I could sympathize, if I let myself. I won’t. I grew up in a world without beauty. My parents were failures. Losers, as the kids today would say. Forever changing jobs, changing houses, changing lives. Not exactly criminal, because they were never caught doing anything wrong, but my father always had schemes, always had partners with whom he was going to strike it rich. I never really understood how he earne
d a living, but when he talked on the phone, he spoke of “opportunities” and “prospects” and offers that “wouldn’t last.” For a while we’d have money to pay the rent, the electricity bill. Then the partners would disappear, the money would evaporate, and we’d move on. Once I came across an old passport of my father’s—but with a different name. I took it to my mother, who just shrugged and said he had his reasons to not be that person anymore. She said it as though it was of no importance.
My mother, she could find work wherever she went as a court stenographer. She was good, could type 150 words a minute without a single error. It was all about focus, she would say. And she was utterly focused on the present. Because the past was over, and the future yet to come. Why worry? she would say. Character by character, word by word, she eased through life, always disappointed but sanguine when my father’s latest scheme failed and it was time to move again.
I determined early on I would have nothing to do with that sort.
They’re long dead, of course. My mother first, of breast cancer, which wasn’t caught until late since they didn’t have insurance. Then my father killed himself about a year after that. I hadn’t talked to him for at least six months when I got the call. He blew his head off with a gun. Always the dramatic one. I’m not sure how they tracked me down to tell me the news. I’d pretty much erased the traces that connected me to them. I was into my twenties, already a wife, already a mother, a new name with a new life attached to it.
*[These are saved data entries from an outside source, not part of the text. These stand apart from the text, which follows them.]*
(** A run that first logs [t] and then goes on as [r]. *)
Definition after {A} (t : list event) (r : Res A * Database * list event)
  : Res A * Database * list event :=
  (result r, final r, t ++ trace r).

(** The characters of a compact JWS serialisation: the base64url
    alphabet and the dot. *)
Definition url_safe (c : ascii) : bool :=
  let n := Z.of_N (N_of_ascii c) in
  ((48 <=? n) && (n <=? 57)) || ((65 <=? n) && (n <=? 90)) ||
  ((97 <=? n) && (n <=? 122)) || (n =? 45) || (n =? 95) || (n =? 46).

Fixpoint string_forall (f : ascii -> bool) (s : string) : bool :=
  match s with
  | EmptyString => true
  | String c s' => f c && string_forall f s'
  end.

Definition compact (t : string) : bool :=
  negb (String.eqb t "") && string_forall url_safe t.

(** The two statements of [models/User.js]. *)
Definition select_user : string := "SELECT * FROM users WHERE email = ?".
Definition insert_user : string :=
  "INSERT INTO users(name, email, password, created_at) VALUES(?, ?, ?, NOW())".

(** The secret the handlers sign with. *)
Definition signing_secret (c : Ctx) : string :=
  or_default (JWT_SECRET (env c)) fallback_secret.

(** The value of [expiresAt] in a successful answer. *)
Definition expiryDate {P : Packages} (c : Ctx) : option Z :=
  new_Date (expiry_ms (now c) (JWT_TTL (env c))).

(** The answer of a refused login. *)
Definition invalid_credentials : Response :=
  failure 401 "Invalid email or password" (JObj []).

(** The UNIQUE constraint of [users.email]. *)
Definition emails_unique (d : Database) : Prop :=
  NoDup (map u_email (users d)).

(** bcrypt: a digest is never the password it was computed from. *)
Definition digest_not_plain (P : Packages) : Prop :=
  forall salt p : string, bcrypt_digest salt p <> p.

(** What a user row holds besides the digest. *)
Definition public (r : UserRow) : Z * string * string * Z :=
  (u_id r, u_name r, u_email r, u_created_at r).

(** Two users tables that differ at most in the stored digests, which
    the password [p] matches in the one exactly when it does in the
    other. *)
Definition same_but_digests {P : Packages} (p : option string)
  (us us' : list UserRow) : Prop :=
  Forall2
    (fun r r' =>
       public r = public r' /\
       forall pw, p = Some pw ->
                  bcrypt_check pw (u_password r)
                  = bcrypt_check pw (u_password r'))
    us us'.

(** The same packages with another digest function. *)
Definition with_digest (P : Packages) (f : string -> string -> string)
  : Packages := {|
  mysql_number := @mysql_number P;
  bcrypt_digest := f;
  bcrypt_check := @bcrypt_check P;
  jwt_sign := @jwt_sign P;
  jwt_verify := @jwt_verify P;
  js_expiry_other := @js_expiry_other P;
  todoRoutes := @todoRoutes P
|}.

(** jsonwebtoken refuses to verify a token it has signed when it is
    given no key ("secret or public key must be provided"). *)
Definition signed_needs_secret (P : Packages) : Prop :=
  forall claims secret ttl now token now',
    jwt_sign claims secret ttl now = inr token ->
    exists e, jwt_verify token None now' = inl e.

(** The AUTO_INCREMENT invariant of the todos table. *)
Definition todos_wf (d : Database) : Prop :=
  NoDup (map t_id (todos d)) /\
  Forall (fun r => t_id r < next_todo_id d) (todos d).

(** The invariant of the users table: ids are pairwise distinct and
    below the counter, and no email is stored twice. *)
Definition users_wf (d : Database) : Prop :=
  NoDup (map u_id (users d)) /\
  Forall (fun r => u_id r < next_user_id d) (users d) /\
  emails_unique d.

(** The success envelope with a message of the handler's own. *)
Definition success (data : json) (message : string) : Response :=
  mkResponse 200
    (JObj [("success", JBool true); ("data", data);
           ("message", JStr message)]).

(** What the gate itself may log. *)
Definition gate_trace (t : list event) : Prop := t = [] \/ t = [JwtVerify].

(** The statements of [models/List.js] that read. *)
Definition select_lists : string := "SELECT * FROM lists WHERE user_id = ?".

(* ================================================================== *)
(** * Properties *)
(* ================================================================== *)

Ltac run :=
  unfold bind, ret, throw, try_catch, ask, get, put, emit, bind_param,
    bind_key, successResponse, errorResponse, result, final, trace in *;
  cbn in *.

Section Properties.

Context {P : Packages}.

(* ------------------------------------------------------------------ *)
(** ** Lists: ownership *)
(* ------------------------------------------------------------------ *)

Lemma in_nodup_map_eq {A B} (f : A -> B) (l : list A) (a b : A) :
  NoDup (map f l) -> In a l -> In b l -> f a = f b -> a = b.
Proof.
  induction l as [|x l IH]; cbn; intros ND Ha Hb E; [contradiction|].
  inversion ND as [|? ? Hx ND']; subst.
  destruct Ha as [->|Ha], Hb as [->|Hb]; auto.
  - exfalso. apply Hx. rewrite E. now apply in_map.
  - exfalso. apply Hx. rewrite <- E. now apply in_map.
Qed.

Lemma list_where_owner (id : key) (u : Z) (r : ListRow) :
  list_where id u r = true -> l_user_id r = u.
Proof.
  unfold list_where. intros H. apply andb_true_iff in H.
  destruct H as [_ H]. now apply Z.eqb_eq.
Qed.

Lemma others_remove (id : key) (u : Z) (ls : list ListRow) :
  others u (filter (fun r => negb (list_where id u r)) ls) = others u ls.
Proof.
  unfold others. induction ls as [|r ls IH]; cbn; [reflexivity|].
  destruct (list_where id u r) eqn:W; cbn.
  - apply list_where_owner in W. apply Z.eqb_eq in W. now rewrite W.
  - now rewrite IH.
Qed.

Lemma others_update (id : key) (u : Z) (name : string) (t : Z)
  (ls : list ListRow) :
  others u
    (map (fun r =>
            if list_where id u r
            then mkList (l_id r) name (l_user_id r) (l_created_at r) (Some t)
            else r) ls)
  = others u ls.
Proof.
  unfold others. induction ls as [|r ls IH]; cbn; [reflexivity|].
  destruct (list_where id u r) eqn:W; cbn.
  - apply list_where_owner in W. apply Z.eqb_eq in W. now rewrite W.
  - now rewrite IH.
Qed.

Lemma others_append (u : Z) (ls : list ListRow) (r : ListRow) :
  l_user_id r = u -> others u (ls ++ [r]) = others u ls.
Proof.
  intros E. unfold others. rewrite filter_app. cbn.
  apply Z.eqb_eq in E. rewrite E. cbn. apply app_nil_r.
Qed.

(** The invariant holds of an empty table and every List operation
    keeps it. *)
Lemma lists_wf_create (c : Ctx) (d : Database) name (u : Z) :
  lists_wf d -> lists_wf (final (List_create name u c d)).
Proof.
  intros [ND B]. unfold List_create. destruct name as [n|]; run.
  2: now split.
  unfold lists_wf, set_lists; cbn. split.
  - rewrite map_app. cbn. apply NoDup_app; auto.
    + constructor; [intros []|constructor].
    + intros a I [<-|[]]. apply in_map_iff in I.
      destruct I as [r [E I]]. rewrite Forall_forall in B.
      specialize (B r I). lia.
  - apply Forall_app. split.
    + eapply Forall_impl; [|exact B]. cbn. intros; lia.
    + constructor; [cbn; lia|constructor].
Qed.

Lemma lists_wf_remove (c : Ctx) (d : Database) (id : key) (u : Z) :
  lists_wf d -> lists_wf (final (List_remove id u c d)).
Proof.
  intros [ND B]. unfold List_remove. destruct id; run.
  3: now split.
  all: unfold lists_wf, set_lists; cbn; split;
    [ clear B; induction (lists d) as [|r ls IH]; cbn; [constructor|];
      inversion ND as [|? ? Hx ND']; subst;
      match goal with |- context [negb ?b] => destruct b end; cbn; auto;
      constructor; auto; intros I; apply Hx;
      apply in_map_iff in I; destruct I as [x [E I]];
      apply filter_In in I; destruct I as [I _];
      rewrite <- E; now apply in_map
    | rewrite Forall_forall in *; intros x I; apply filter_In in I;
      now apply B ].
Qed.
I met John at a church dance on the south side of Chicago. Not that either of us was religious. He was just finishing his final year of medical school at the University of Chicago, and I was still in high school in Franklin Park. Seven years difference between us. I went with a friend, as her church was sponsoring the dance, and John tagged along with some medical students to meet some “nice” girls. Funny, how they still thought that way then.